What is included in the Gross Estate? The Gross Estate consists of the totality
of your real and personal property and your other holdings and interests. It includes
the fair market value of cash and securities, real estate, insurance, trusts, annuities,
business interests and other assets. Generally, the fair market value at the date of death
of such property and interests owned by the decedent are considered in calculating the
gross estate at date of death. Keep in mind, fair market value is not necessarily the price
paid at the date of purchase or acquisition. Further, discounts are available for certain
farms (or businesses operated as a family farm) in arriving at their taxable value.
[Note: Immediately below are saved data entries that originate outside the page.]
Lemma expand_names_correct cache names roles lookup :
  cache_ok cache -> Forall named names -> expand_names builtInRoles cache names = (roles, lookup) ->
  (forall role, role ∈ roles -> exists n, n ∈ names /\ stands_for n role) /\
  (forall n role, n ∈ names -> stands_for n role -> role ∈ roles \/ n ∈ lookup) /\
  (forall n, n ∈ lookup -> n ∈ names /\ is_ok (RoleByName builtInRoles n) = false).
Proof.
  intros Hc Hn. revert roles lookup. induction Hn as [|name names Hname _ IH]; simpl; intros roles lookup.
  - intros [= <- <-]. repeat split; set_solver.
  - destruct (expand_names builtInRoles cache names) as [rs lk] eqn:Hrest. specialize (IH rs lk eq_refl) as (IH1 & IH2 & IH3).
    destruct (RoleByName builtInRoles name) as [b|e] eqn:Hb.
    + intros [= <- <-]. split; [|split].
      * intros role [->|Hr]%elem_of_cons; [exists name; split; [by left|by left]|].
        destruct (IH1 role Hr) as (n & ? & ?). exists n. split; [by right|done].
      * intros n role [->|Hin]%elem_of_cons Hst; [left|destruct (IH2 n role Hin Hst); [left; by right|by right]].
        destruct Hst as [Hst|[Hno _]]; [rewrite Hb in Hst; injection Hst as ->; by left|by rewrite Hb in Hno].
      * intros n Hin. destruct (IH3 n Hin). split; [by right|done].
    + destruct (cache !! RoleIdentifier_String name) as [cached|] eqn:Hcache.
      * intros [= <- <-]. destruct (Hc _ _ Hcache) as (row & Hrow & Htext & Hconv).
        assert (Hid : CustomRole_RoleIdentifier row = name) by (apply identifier_text_inj; auto).
        split; [|split].
        -- intros role [->|Hr]%elem_of_cons.
           ++ exists name. split; [by left|]. right. rewrite Hb. split; [done|]. by exists row.
           ++ destruct (IH1 role Hr) as (n & ? & ?). exists n. split; [by right|done].
        -- intros n role [->|Hin]%elem_of_cons Hst; [left|destruct (IH2 n role Hin Hst); [left; by right|by right]].
           destruct Hst as [Hst|(_ & row' & Hrow' & Hid' & Hconv')]; [by rewrite Hb in Hst|].
           assert (row' = row) as -> by (apply Hunique; [done..|congruence]). rewrite Hconv in Hconv'. injection Hconv' as ->. by left.
        -- intros n Hin. destruct (IH3 n Hin). split; [by right|done].
      * intros [= <- <-]. split; [|split].
        -- intros role Hr. destruct (IH1 role Hr) as (n & ? & ?). exists n. split; [by right|done].
        -- intros n role [->|Hin]%elem_of_cons Hst; [right; by left|destruct (IH2 n role Hin Hst); [by left|right; by right]].
        -- intros n [->|Hin]%elem_of_cons; [split; [by left|by rewrite Hb]|]. destruct (IH3 n Hin). split; [by right|done].
Qed.
(* ===== verification/DbAuthz.v ===== *)
(** * The authorising store: [wirtuald/database/dbauthz/dbauthz.go]

    A store that asks the authorizer before it lets the actor of the context
    use the store it wraps: the generic functions its methods are made of, the
    actors of the system, and the checks on assigning roles and on defining custom
    ones.  DbAuthzStore.v has methods on the tables of Db.v. *)

From Stdlib Require Import Ascii.
From S2P Require Import Prelude GoStrings GoEncoding GoJson GoTime Slices Db Rbac RbacPolicy RoleStore AuthDb.
Local Open Scope string_scope.
Local Open Scope list_scope.
Local Open Scope Z_scope.

(** ** Errors and calls *)

(** [NoActorError], [NotAuthorizedError{Err: ...}], errors of the store or of a
    check, and errors wrapped with a context. *)
Inductive dbz_error :=
| NoActorError
| NotAuthorizedError (e : authz_error)
| StoreError (msg : string)
| Wrapped (context : string) (e : dbz_error).

Fixpoint IsNotAuthorizedError (e : dbz_error) : bool :=
  match e with
  | NoActorError | NotAuthorizedError _ => true
  | StoreError _ => false
  | Wrapped _ e => IsNotAuthorizedError e
  end.

Inductive outcome (A : Type) : Type := Done (a : A) | Failed (e : dbz_error).
Arguments Done {A} _.
Arguments Failed {A} _.

(** A call on a store of type [St]: the store after it and its outcome. *)
Definition Call (St A : Type) : Type := St -> St * outcome A.

#[export] Instance Call_ret {St} : MRet (Call St) := fun A a st => (st, Done a).
#[export] Instance Call_bind {St} : MBind (Call St) := fun A B f m st =>
  match m st with (st, Done a) => f a st | (st, Failed e) => (st, Failed e) end.

Definition fail {St A} (e : dbz_error) : Call St A := fun st => (st, Failed e).
Definition wrapz {St A} (context : string) (m : Call St A) : Call St A := fun st =>
  match m st with (st, Failed e) => (st, Failed (Wrapped context e)) | r => r end.

(** Anything the store keeps that has an object to authorise it by. *)
Class Objecter (T : Type) := RBACObject : T -> Object.
#[export] Instance Object_Objecter : Objecter Object := id.

(** What the context carries that is read here: the actor. *)
Abbreviation Ctx := (option Subject).

Definition ActorFromContext {St} (ctx : Ctx) : Call St Subject :=
  match ctx with None => fail NoActorError | Some act => mret act end.

Definition AsRemoveActor : Subject := mkSubject "" "remove-actor" None [] None.

Definition As `{MapRange} `{UuidText} (actor : Subject) : Ctx :=
  if Subject_Equal actor AsRemoveActor then None else Some actor.

(** ** The generic functions *)

Section Generic.
Context {St : Type} (auth : Subject -> Action -> Object -> option authz_error) (ctx : Ctx).

(** [authorizer.Authorize], its error as [logNotAuthorizedError] returns it. *)
Definition check (act : Subject) (action : Action) (object : Object) : Call St unit :=
  match auth act action object with None => mret tt | Some e => fail (NotAuthorizedError e) end.

Definition authorizeContext (action : Action) (object : Object) : Call St unit :=
  act ← ActorFromContext ctx; check act action object.

Section Wrappers.
Context {Arg T : Type} `{Objecter T}.

Definition insertWithAction {R : Type} (object : Object) (action : Action) (insertFunc : Arg -> Call St R) (arg : Arg) : Call St R :=
  act ← ActorFromContext ctx; _ ← check act action object; insertFunc arg.

Definition insert {R : Type} (object : Object) (insertFunc : Arg -> Call St R) (arg : Arg) : Call St R :=
  insertWithAction object ActionCreate insertFunc arg.

Definition fetchWithAction (action : Action) (f : Arg -> Call St T) (arg : Arg) : Call St T :=
  act ← ActorFromContext ctx;
  object ← wrapz "fetch object" (f arg);
  _ ← check act action (RBACObject object);
  mret object.

Definition fetch (f : Arg -> Call St T) (arg : Arg) : Call St T := fetchWithAction ActionRead f arg.

Definition fetchAndQuery {R : Type} (action : Action) (fetchFunc : Arg -> Call St T) (queryFunc : Arg -> Call St R) (arg : Arg) : Call St R :=
  act ← ActorFromContext ctx;
  object ← wrapz "fetch object" (fetchFunc arg);
  _ ← check act action (RBACObject object);
  queryFunc arg.

Definition fetchAndExec (action : Action) (fetchFunc : Arg -> Call St T) (execFunc : Arg -> Call St unit) (arg : Arg) : Call St unit :=
  fetchAndQuery action fetchFunc execFunc arg.

Definition deleteQ (fetchFunc : Arg -> Call St T) (deleteFunc : Arg -> Call St unit) (arg : Arg) : Call St unit :=
  fetchAndExec ActionDelete fetchFunc deleteFunc arg.

Definition updateWithReturn (fetchFunc updateQuery : Arg -> Call St T) (arg : Arg) : Call St T :=
  fetchAndQuery ActionUpdate fetchFunc updateQuery arg.

Definition update (fetchFunc : Arg -> Call St T) (updateExec : Arg -> Call St unit) (arg : Arg) : Call St unit :=
  fetchAndExec ActionUpdate fetchFunc updateExec arg.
Therefore, a professional valuation is necessary to determine the fair market value of the
gross estate.
What is excluded from the Gross Estate? Generally, it does not include property
owned solely by the decedent's spouse or other individuals or lifetime gifts that are
complete (no powers or other control over the gifts are retained) and life estates given
to the decedent by others. However, taxable gifts are included for purposes of computing
estate tax.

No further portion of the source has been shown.